Maybe so, but he didn’t want to hear it. “You had no right.”
“I am sworn to protect you. To protect this realm. I had every right.” She yanked her hand from his. “What if Magnus Opjer came to this palace? Or was invited to some banquet with you in Kerch? All it would take is a single glance for people to know—”
“They already know,” Nikolai said, feeling suddenly weary. “Or they’ve guessed. There have been whispers since before I was born.”
“We should consider eliminating him.”
He clenched his fists. “Zoya, you will do no such thing. I forbid it. And if I find you’ve acted without my consent, you will lose your rank and can spend the rest of your days teaching Grisha children how to make cloud animals.”
For a moment, it looked like she might lift her hands and raise a storm to blow the whole palace down. But then she bobbed a perfect curtsy that still somehow conveyed her contempt. “Of course, moi tsar.”
“Are you really so ruthless, Zoya? He is an innocent man. His only crime was loving my mother.”
“No, his crime was bedding your mother.”
Nikolai shook his head. Leave it to Zoya to cut right to the truth. Of course, he had no way of knowing if there had ever been love between his mother and his true father, but he hoped there had been something more than lust and regret.

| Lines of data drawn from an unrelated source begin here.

(** Sending on the channel of an index that is being applied does not block. *)
Lemma wp_notify kv i reply a (Q : KQ unit) :
  chan_ok (set_lastApplied a kv) → a < i → lastApplied kv = i →
  (∀ kv', chan_ok kv' → rf kv' = rf kv → abs kv' = abs kv → lastApplied kv' = lastApplied kv →
     (∃ ch, notifyChans kv' !! i = Some ch ∧ chans kv' !! ch = Some (Some reply)) → Q tt kv' []) →
  wp (ch ← getNotifyChan i; chan_send ch reply) Q kv.
Proof.
  intros Hok Ha Hl HQ.
  assert (wp (getNotifyChan i) (λ ch kv' w, w = [] ∧ chan_ok (set_lastApplied a kv') ∧
    notifyChans kv' !! i = Some ch ∧ rf kv' = rf kv ∧ abs kv' = abs kv ∧
    lastApplied kv' = lastApplied kv) kv) as Hch.
  { assert (chan_ok kv) as Hok'.
    { destruct Hok as [Hex Hinj]. split; [|done]. intros j ch Hj.
      destruct (Hex j ch Hj) as (b & ? & Hb). exists b. split; [done|]. intros ?%Hb. simpl in *. lia. }
    pose proof (wp_getNotifyChan (set_lastApplied a kv) i (λ ch kv' _, chan_ok kv' ∧
      notifyChans kv' !! i = Some ch ∧ lastApplied kv' = a) Hok ltac:(intros; split_and!; done)) as Hw1.
    pose proof (wp_getNotifyChan kv i (λ ch kv' w, w = [] ∧ notifyChans kv' !! i = Some ch ∧
      rf kv' = rf kv ∧ abs kv' = abs kv ∧ lastApplied kv' = lastApplied kv) Hok'
      ltac:(intros; split_and!; done)) as Hw2.
    revert Hw1 Hw2. unfold getNotifyChan, wp, mbind, M_bind, get, modify, mret, M_ret. simpl.
    destruct (notifyChans kv !! i); simpl; intros (? & ? & ?) (? & ? & ? & ? & ?); by split_and!. }
  wp_step. eapply wp_mono; [exact Hch|]. intros ch kv' w (-> & [Hex Hinj] & Hi & Hr & Habs & Hla).
  unfold chan_send. wp_step. wp_step. destruct (Hex i ch Hi) as (b & Hb & Hempty). simpl in Hb.
  destruct b as [r|]; [specialize (Hempty ltac:(eauto)); simpl in Hempty; lia|].
  rewrite Hb. wp_step. pose proof (lookup_lt_Some _ _ _ Hb). apply HQ; try done.
  - split; [|done]. simpl. intros j ch' Hj. destruct (decide (ch' = ch)) as [->|Hne].
    + exists (Some reply). rewrite list_lookup_insert_eq by done. split; [done|]. intros _.
      assert (j = i) as -> by by eapply Hinj. lia.
    + rewrite list_lookup_insert_ne by done. destruct (Hex j ch' Hj) as (b & Hb' & Hle).
      exists b. split; [done|]. intros ?%Hle. simpl in *. lia.
  - exists ch. simpl. by rewrite list_lookup_insert_eq.
Qed.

He plucked his wineglass from his abandoned dinner tray and drank it to the dregs. “One day you will overstep and I will not be so forgiving.”
“On that day you may clap me in irons and throw me in your dungeons.” She crossed the room, took the glass from his hands, and set it on the table. “But tonight it is you who wears chains.”
Her voice was almost kind.
Nikolai released a sigh. “After the business of this evening, it will be a relief.”
He unlocked his bedchamber. Servants were allowed access to clean only under Tolya and Tamar’s supervision and only once a week. He had no personal valet and attended to his own bath.
Though it had become his nightly prison, the room itself was a sanctuary, maybe the only place in the palace that truly felt like it belonged to him. The walls were painted the deep blue of the sea, and the map above the mantel had been taken from the cabin he’d once occupied as Sturmhond, when he’d disguised himself as a privateer and sailed the world’s oceans aboard the Volkvolny. A long glass stood propped on a tripod by the bank of windows. He couldn’t see much through it—the stars, the houses of the upper town—but even having it there gave him some sense of peace, as if he might one day put his eye to it and see the heaving shoulders of a great gray sea.